TASK DIRECTIONS
Exactly the lines from the start of the data below through the line containing "destruct (length vec1" must be returned, and no others.

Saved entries
[Start of section]
Lemma cosine_similarity_range (vec1 vec2 : vector R) (s : R) :
  cosine_similarity vec1 vec2 = Return s -> -1 <= s <= 1.
Proof.
  unfold cosine_similarity, np_dot.
  destruct (length vec1 =? length vec2)%nat eqn:Hlen; [|discriminate].
  apply Nat.eqb_eq in Hlen. cbn [obind].
  destruct (feqb (np_linalg_norm vec1) fzero) eqn:H1;
    [simpl; intros [= <-]; lra|].
  destruct (feqb (np_linalg_norm vec2) fzero) eqn:H2;
    [simpl; intros [= <-]; lra|].
  simpl orb. cbv iota. intros [= <-].
  apply exact_feqb_false in H1, H2.
  unfold np_linalg_norm in *.
  change (fzero (A := R)) with 0 in *.
  change (fsqrt (A := R)) with R_sqrt.sqrt in *.
  change (fdiv (A := R)) with Rdiv. change (fmul (A := R)) with Rmult.
  fold (dot vec1 vec1) in *. fold (dot vec2 vec2) in *. fold (dot vec1 vec2).
  pose proof (dot_self_nonneg vec1) as Ha. pose proof (dot_self_nonneg vec2) as Hb.
  pose proof (dot_square_le vec1 vec2 Hlen) as Hcs.
  pose proof (sqrt_pos (dot vec1 vec1)) as Hp1.
  pose proof (sqrt_pos (dot vec2 vec2)) as Hp2.
  pose proof (sqrt_sqrt _ Ha) as Hs1. pose proof (sqrt_sqrt _ Hb) as Hs2.
  set (D := dot vec1 vec2) in *.
  set (n1 := R_sqrt.sqrt (dot vec1 vec1)) in *.
  set (n2 := R_sqrt.sqrt (dot vec2 vec2)) in *.
  assert (Hpos : 0 < n1 * n2) by nra.
  assert (Hsq : D * D <= (n1 * n2) * (n1 * n2)) by nra.
  assert (Hup : D <= n1 * n2) by (apply square_le; lra).
  assert (Hlo : - D <= n1 * n2)
    by (apply square_le; [lra | nra]).
  split.
  - apply Rmult_le_reg_r with (r := n1 * n2); [exact Hpos|].
    unfold Rdiv. rewrite Rmult_assoc, Rinv_l by lra. lra.
  - apply Rmult_le_reg_r with (r := n1 * n2); [exact Hpos|].
    unfold Rdiv. rewrite Rmult_assoc, Rinv_l by lra. lra.
Qed.

End ExactRange.
Lemma get_set (d : dict str Z) (k k' : str) (v : Z) :
  get_or_zero k' (dict_set str_eqb d k v)
  = if str_eqb k k' then v else get_or_zero k' d.
Proof.
  unfold get_or_zero.
  induction d as [|[k0 v0] d IH]; cbn [dict_set dict_get].
  - destruct (str_eqb k k'); reflexivity.
  - destruct (str_eqb k0 k) eqn:E0.
    + apply SweepFacts.str_eqb_eq in E0. subst k0. cbn [dict_get].
      destruct (str_eqb k k'); reflexivity.
    + cbn [dict_get]. destruct (str_eqb k0 k') eqn:E1.
      * apply SweepFacts.str_eqb_eq in E1. subst k0.
        destruct (str_eqb k k') eqn:E2; [|reflexivity].
        apply SweepFacts.str_eqb_eq in E2. subst k'.
        rewrite str_eqb_refl in E0. discriminate.
      * exact IH.
Qed.

Lemma keys_set (d : dict str Z) (k : str) (v : Z) :
  keys (dict_set str_eqb d k v)
  = if dict_mem str_eqb k d then keys d else keys d ++ [k].
Proof.
  unfold keys, dict_mem.
  induction d as [|[k0 v0] d IH]; cbn [dict_set existsb map fst app].
  - reflexivity.
  - destruct (str_eqb k0 k) eqn:E0; cbn [orb map fst]; [reflexivity|].
    rewrite IH. destruct (existsb _ d); reflexivity.
Qed.

Lemma sum_set (d : dict str Z) (k : str) (v : Z) :
  sum (values (dict_set str_eqb d k v))
  = sum (values d) - get_or_zero k d + v.
Proof.
  unfold values, get_or_zero.
  induction d as [|[k0 v0] d IH]; cbn [dict_set dict_get map snd].
  - cbn. lia.
  - destruct (str_eqb k0 k); cbn [map snd]; rewrite !RateFacts.sum_cons.
    + lia.
    + rewrite IH. lia.
Qed.

Lemma suffix_total_cons (key bitstring : str) (count : Z)
    (raw : dict str Z) :
  suffix_total key ((bitstring, count) :: raw)
  = (if str_eqb (last_three bitstring) key then count else 0)
    + suffix_total key raw.
Proof.
  unfold suffix_total. cbn [filter].
  destruct (str_eqb (last_three bitstring) key); cbn [map snd];
    rewrite ?RateFacts.sum_cons; lia.
Qed.

Lemma fold_get (raw : list (str * Z)) :
  forall (d : dict str Z) (key : str),
    get_or_zero key (fold_left add_count raw d)
    = get_or_zero key d + suffix_total key raw.
Proof.
  induction raw as [|[bitstring count] raw IH]; intros d key;
    cbn [fold_left].
  - unfold suffix_total. cbn. lia.
  - rewrite IH, suffix_total_cons. unfold add_count. rewrite get_set.
    destruct (str_eqb (last_three bitstring) key) eqn:E; [|lia].
    apply SweepFacts.str_eqb_eq in E. subst key. lia.
Qed.

Lemma fold_sum (raw : list (str * Z)) :
  forall d : dict str Z,
    sum (values (fold_left add_count raw d))
    = sum (values d) + sum (values raw).
Proof.
  induction raw as [|[bitstring count] raw IH]; intros d; cbn [fold_left].
  - cbn. lia.
  - rewrite IH. unfold add_count. rewrite sum_set.
    change (values ((bitstring, count) :: raw)) with (count :: values raw).
    rewrite RateFacts.sum_cons. lia.
Qed.

Lemma mem_keys (k : str) (d : dict str Z) :
  dict_mem str_eqb k d = true <-> In k (keys d).
Proof. apply SweepFacts.dict_mem_keys. Qed.

Lemma fold_keys (raw : list (str * Z)) :
  forall (d : dict str Z) (key : str),
    In key (keys (fold_left add_count raw d))
    <-> In key (keys d) \/ In key (map last_three (keys raw)).
Proof.
  induction raw as [|[bitstring count] raw IH]; intros d key;
    cbn [fold_left].
  - cbn. tauto.
  - rewrite IH. unfold add_count. rewrite keys_set.
    change (keys ((bitstring, count) :: raw)) with (bitstring :: keys raw).
    cbn [map].
    destruct (dict_mem str_eqb (last_three bitstring) d) eqn:E.
    + apply mem_keys in E. split.
      * intros [H|H]; [left; exact H|right; right; exact H].
      * intros [H|[<-|H]]; [left; exact H|left; exact E|right; exact H].
    + rewrite in_app_iff. cbn [In]. tauto.
Qed.
(** The fetches after the landing page, once the markers are parsed. *)
Definition fetch_remaining (n_showing n_total : Z) (listings : pyval) : M pyval :=
  if ((n_showing <? n_total) && (n_total <? 1000))%bool
  then fetch_and_merge (bulk_url n_showing) listings
  else for_fold (py_range 0 n_total 100) listings
         (λ listings i, fetch_and_merge (page_url (n_showing + i)) listings).

Definition end_marker : string :=
  "<span id=" ++ dquote ++ "tabContentsMyActiveMarketListings_end" ++ dquote ++ ">".
Definition total_marker : string :=
  "<span id=" ++ dquote ++ "tabContentsMyActiveMarketListings_total" ++ dquote ++ ">".

Definition get_my_market_listings (self : SteamMarket) : M pyval :=
  login_required self (
    response ← session_get (COMMUNITY_URL ++ "/market");
    if negb (status_code response =? HTTPStatus_OK)
    then raise (problem_getting_listings (status_code response))
    else
      assets_text ← lift (text_between (text response) "var g_rgAssets = " (";" ++ newline));
      assets_descriptions ← lift (json_loads assets_text);
      listing_id_to_assets_address ←
        lift (get_listing_id_to_assets_address_from_html (PStr (text response)));
      listings ← lift (get_market_listings_from_html (PStr (text response)));
      listings ← lift (merge_items_with_descriptions_from_listing
                          listings listing_id_to_assets_address assets_descriptions);
      if contains end_marker (text response) then
        showing_text ← lift (text_between (text response) end_marker "</span>");
        n_showing ← lift (int_of_str showing_text);
        total_text ← lift (text_between (text response) total_marker "</span>");
        n_total ← lift (int_of_str (remove_char "," total_text));
        fetch_remaining n_showing n_total listings
      else ret listings).

(** *** Confirmation service *)

(** [SteamMarket._confirm_sell_listing]: build the executor from the guard
    record, then ask it to confirm the sell listing of this one asset. *)
Definition _confirm_sell_listing (self : SteamMarket) (asset_id : string) : M pyval :=
  identity_secret ← lift (steam_guard_getitem self "identity_secret");
  steamid ← lift (steam_guard_getitem self "steamid");
  perform (ConfirmSellListing identity_secret steamid asset_id) confirm_sell_listing.

(** [SteamMarket._confirm_buy_listing]: fetch every outstanding
    confirmation and send an acceptance for each. *)
Definition _confirm_buy_listing (self : SteamMarket) : M pyval :=
  identity_secret ← lift (steam_guard_getitem self "identity_secret");
  steamid ← lift (steam_guard_getitem self "steamid");
  confirmations ← perform (GetConfirmations identity_secret steamid) get_confirmations;
  for_each confirmations (λ confirmation,
    perform (SendConfirmation identity_secret steamid confirmation) send_confirmation;;
    mret tt);;
  mret (PDict {[ "success" := PBool true;
                 "message" := PStr "All pending confirmations have been accepted." ]}).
[End of section]
EXERCISE OUTPUT
Lemma cosine_similarity_range (vec1 vec2 : vector R) (s : R) :
  cosine_similarity vec1 vec2 = Return s -> -1 <= s <= 1.
Proof.
  unfold cosine_similarity, np_dot.
  destruct (length vec1 =? length vec2)%nat eqn:Hlen; [|discriminate].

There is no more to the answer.